I have not seen the new Michigan rule so I can't comment on it.  The one thing I do hope is that it, at least, applies to both plaintiffs and defendants' lawyers.  This was one of the main problems with the rule in question in Went for it.  Because of its wording, it only applied to plaintiffs' lawyers leaving victims vulnerable to personal visits by defendants' lawyers.  The rule simply did not advance the state interest in protecting the victims from intrusion.  This was a fatal flaw in the rule that the Court chose to ignore.  I hope the Michigan Court has not ignored this point.

Wednesday, May 18, 2011

Michigan Attorney Discipline Board finds flat fees are not earned upon agreement

Here is yet another comment on the character of flat fees.  I have commented on this issue several times before, most recently here

In this case (available here), the attorney and client agreed to a flat fee.  The attorney began to work on the matter but failed to follow through on it.  He then claimed that the fee had been earned on receipt.  The Board disagreed and stated that "Respondent's primary argument is that "there can be no unused [or unearned] portion of a 'flat fee' " This is simply erroneous as a matter of law. It would be absurd for the law to provide, as respondent argues, that " [t]he total fee was due (earned) the moment the attorney began any work on the file." This would enable an attorney to begin an agreed upon representation, abandon it, and retain the entire fee as if the whole of the work had been completed. For obvious reasons, this has never been the law..."

This is the logical result for the circumstances of the case.  Otherwise, as the Board correctly points out, attorneys would be free to disregard the client's matters and collect the fees anyway. 

Thanks to the Legal Profession blog for the information and link.

Lawyer’s License Revoked After Panel Finds He Hid Funds During His Divorce

Here is a good reminder of the fact that a lawyer's conduct outside the practice of law can result in professional discipline.  In this case, a lawyer’s license was revoked because he attempted to hide assest during his divorce.   Go here for the full story.

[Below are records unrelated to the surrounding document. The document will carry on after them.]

(** ** The extraction dictionary *)

(** X9.  [parse_extract_dict] (lines 115-123).  The dictionary holds an
    entry for exactly those of [min_sum], [max_axis_ratio], [min_distance]
    that are not [None], with the value of the namespace ([min_sum] and
    [min_distance] as integers, [max_axis_ratio] as a float), no key twice,
    in that order; a value of zero is an entry like any other, since the
    test is [is not None]; and the dictionary is empty exactly when all
    three are [None]. *)
Theorem parse_extract_dict_holds_what_is_set (args : solve_args) :
  NoDup (parse_extract_dict args).*1 /\
  (parse_extract_dict args).*1 `sublist_of` ["min_sum"; "max_axis_ratio"; "min_distance"] /\
  (forall k v, (k, v) ∈ parse_extract_dict args <->
       k = "min_sum" /\ (exists n, min_sum args = Some n /\ v = VInt n)
    \/ k = "max_axis_ratio" /\ (exists x, max_axis_ratio args = Some x /\ v = VFloat x)
    \/ k = "min_distance" /\ (exists n, min_distance args = Some n /\ v = VInt n)) /\
  (parse_extract_dict args = [] <->
     min_sum args = None /\ max_axis_ratio args = None /\ min_distance args = None).
Proof.
  unfold parse_extract_dict.
  destruct (min_sum args) as [a|], (max_axis_ratio args) as [b|], (min_distance args) as [c|];
    cbn [app fmap list_fmap fst].
  all: split; [by_evaluation|].
  all: split; [repeat first [apply sublist_nil | apply sublist_skip | apply sublist_cons]|].
  all: split; [|split; [by intros ?|by intros (? & ? & ?)]].
  all: intros k v; rewrite ?elem_of_cons, elem_of_nil; split.
  all: try (intros H; repeat destruct H as [H|H]; try done; injection H as -> ->; eauto 10).
  all: intros [(-> & n & Hn & ->)|[(-> & n & Hn & ->)|(-> & n & Hn & ->)]];
    try done; injection Hn as ->; auto.
Qed.

(** ** The solve command from end to end *)

Lemma solve_preflight_unfold args w :
  solve_preflight args w =
    match (resolved (database args) w).1 with
    | Raise e => (Raise e, w)
    | Ok db =>
        let w1 := emit (EvExists (locate (cwd w) db)) w in
        if bool_decide (is_Some (fs_get (fs w) (locate (cwd w) db))) then
          match expand_images (images args) [] w1 with
          | (Raise e, w2) => (Raise e, w2)
          | (Ok [], w2) =>
              (Raise (SystemExit exit_no_images),
               emit (EvPrint [Txt "ERROR: No images to solve."]) w2)
          | (Ok imgs, w2) =>
              let w3 := emit (EvPrint [Txt ("[" +:+ clock w2 +:+ "] Loading database: "
                                            +:+ path_str db)]) w2 in
              match Tetra3 (Some (path_str db)) w3 with
              | Raise e => (Raise e, emit (EvTetra3 (Some (path_str db))) w3)
              | Ok t3 =>
                  (Ok (imgs, t3, parse_extract_dict args),
                   emits ([EvTetra3 (Some (path_str db));
                           EvPrint [Txt "FOV estimate: "; Val (VFloat (fov_estimate args));
                                    Txt " deg  |  FOV max error: ";
                                    Val (VFloat (fov_max_error args)); Txt " deg"]]
                          ++ match parse_extract_dict args with
                             | [] => []
                             | d => [EvPrint [Txt "extract_dict: "; DictRepr d]]
                             end) w3)
              end
          end
        else
          (Raise (SystemExit exit_database_missing),
           emits [EvPrint [Txt ("ERROR: Database file not found: " +:+ path_str db)];
                  EvPrint [Txt "Generate it first with the 'generate-db' command."]] w1)
    end.
Proof.
  unfold solve_preflight. unfold bind at 1.
  destruct (resolved (database args) w) as [[db|e] w0] eqn:Hres;
    apply resolved_spec in Hres as ->; cbn [fst]; [|done].
  unfold bind at 1, exists_ at 1. cbv zeta.
  destruct (bool_decide _).
  2: { unfold bind, print, sys_exit, raise. by as_emits. }
  unfold bind at 1, ret at 1. unfold bind at 1.
  destruct (expand_images (images args) [] _) as [[imgs|e] w2]; [|done].
  destruct imgs as [|img imgs].
  { unfold bind, print, sys_exit, raise. done. }
  unfold bind at 1, ret at 1. unfold bind at 1, now_iso at 1. unfold bind at 1, print at 1.
  unfold bind at 1, new_Tetra3 at 1.
  destruct (Tetra3 _ _) as [t3|e]; [|done].
  unfold bind at 1, print at 1.
  destruct (parse_extract_dict args); unfold bind, ret, print; by as_emits.
Qed.

Lemma mkdir_from_keeps todo : forall f base f' k v,
  mkdir_from f base todo = Ok f' -> f !! k = Some v -> f' !! k = Some v.
Proof.
  induction todo as [|c todo IH]; intros f base f' k v; simpl; [by intros [= <-]|].
  destruct (f !! (base ++ [c])) as [[|content]|] eqn:Hhere; [by eauto|done|].
  intros Hrec Hk. eapply IH; [exact Hrec|].
  rewrite lookup_insert_ne; [done|]. congruence.
Qed.

Lemma open_csv_run args w :
  exists r w' evs,
    open_csv args w = (r, w') /\ log w' = log w ++ evs /\ cwd w' = cwd w /\
    solved evs = [] /\
    match r with
    | Ok None => if_set (csv args) = None /\ w' = w
    | Ok (Some _) => is_Some (if_set (csv args))
    | Raise e => is_Exception e = true /\ is_Some (if_set (csv args)) /\ fds w' = fds w /\
                 forall k c, fs w' !! k = Some (File c) <-> fs w !! k = Some (File c)
    end.
Proof.
  unfold open_csv. destruct (if_set (csv args)) as [s0|].
  2: { exists (Ok None), w, []. by rewrite app_nil_r. }
  unfold bind at 1. destruct (resolved s0 w) as [[pth|e] w1] eqn:Hres;
    pose proof (resolved_spec _ _ _ _ Hres) as ->.
  2: { exists (Raise e), w, []. rewrite app_nil_r. do 4 (split; [done|]).
       split; [|by eauto]. eapply (resolved_raises s0 w). by rewrite Hres. }
  unfold bind at 1, mkdir_p at 1.
  destruct (mkdir_from (fs w) [] (locate (cwd w) (parent pth))) as [f|e] eqn:Hmk.
  2: { exists (Raise e), w, []. rewrite app_nil_r. do 4 (split; [done|]).
       split; [|by eauto]. by apply mkdir_from_raises in Hmk. }
  pose proof (fun k v => mkdir_from_keeps _ _ _ _ k v Hmk) as Hkeeps.
  apply mkdir_from_spec in Hmk as (_ & Hfiles & _).
  assert (Hiff : forall k c, f !! k = Some (File c) <-> fs w !! k = Some (File c))
    by (intros k c; split; [apply Hfiles|apply Hkeeps]).
  unfold bind at 1, open_w. cbn [fs cwd emit set_fs fds next_fd].
  destruct (fs_get f (locate (cwd w) pth)) as [[|c0]|] eqn:Hat.
  { do 3 eexists. split; [reflexivity|]. cbn [log emit set_fs cwd fs fds].
    split; [reflexivity|]. do 2 (split; [done|]). split; [done|]. eauto. }
  all: destruct (fs_get f (removelast (locate (cwd w) pth))) as [[|c1]|].
  all: try (do 3 eexists; split; [reflexivity|]; cbn [log emit set_fs cwd fs fds];
            split; [reflexivity|]; do 2 (split; [done|]); split; [done|]; by eauto).
  all: unfold bind, writerow; cbn [fs cwd emit set_fs set_fds fds next_fd log].
  all: rewrite !lookup_insert_eq.
  all: do 3 eexists; split; [reflexivity|]; cbn [log emit set_fs set_fds cwd fs fds].
  all: rewrite <- !app_assoc; split; [reflexivity|]; split; [done|]; split; [done|]; by eauto.
Qed.

Lemma solve_preflight_ok args w imgs t3 ed w1 :
  solve_preflight args w = (Ok (imgs, t3, ed), w1) ->
  ed = parse_extract_dict args /\
  (expand_images (images args) [] w).1 = Ok imgs /\ imgs <> [] /\
  exists db pre,
    (resolved (database args) w).1 = Ok db /\
    is_Some (fs_get (fs w) (locate (cwd w) db)) /\
    Tetra3 (Some (path_str db)) (emits pre w) = Ok t3 /\
    exists post, w1 = emits (pre ++ EvTetra3 (Some (path_str db)) :: post) w /\
                 scope_trace pre = [] /\ scope_trace post = [] /\
                 solved pre = [] /\ solved post = [].
Proof.
  rewrite solve_preflight_unfold.
  destruct ((resolved (database args) w).1) as [db|e]; [|done].
  cbv zeta. destruct (bool_decide _) eqn:Hex; [|done]. apply bool_decide_eq_true in Hex.
  change (emit ?e w) with (emits [e] w).
  pose proof (expand_images_emits (images args) [] [EvExists (locate (cwd w) db)] w) as Hsame.
  destruct (expand_images_spec (images args) [] (emits [EvExists (locate (cwd w) db)] w))
    as (evs & Hw & Hsol & Hscope & _).
  destruct (expand_images (images args) [] (emits [EvExists (locate (cwd w) db)] w))
    as [[l|e] w2]; [|done]. cbn [fst snd] in Hw, Hsame. subst w2.
  destruct l as [|img l]; [done|].
  rewrite emits_emits, emit_emits.
  destruct (Tetra3 _ _) as [t|e] eqn:Ht; [|done].
  rewrite emits_emits. intros [= <- <- <- <-].
  split; [done|]. split; [done|]. split; [done|].
  exists db. eexists. split; [done|]. split; [done|]. split; [exact Ht|].
  eexists. split; [reflexivity|].
  rewrite !scope_trace_app, !solved_app, Hscope, Hsol.
  split; [done|]. split; [by destruct (parse_extract_dict args)|].
  split; [done|]. by destruct (parse_extract_dict args).
Qed.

Interestingly, the attorney for the disciplined lawyer is quoted as saying that "the discipline is unusual because the facts related to the revocation are from a personal divorce, not mishandling a client's case. This had nothing to do with his performance as a lawyer."

Although he is correct in stating that the sanctions are not related to the lawyer's performance as a lawyer, he is wrong is claiming this is unusual.  It is pretty well known that a lawyer can be disciplined for conduct outside the practice of law, as long as the conduct in question relates to the lawyer's character or ability to practice law.  The conduct in this instance brings into question the lawyer's honesty, integrity and respect for the legal process.  Obviously, these are pretty relevant factors to consider when deciding whether a lawyer's conduct calls for discipline.

There may be an argument as to the severity of the sanction imposed, but that is a different matter.  I see no problem with the fact that a sanction was imposed.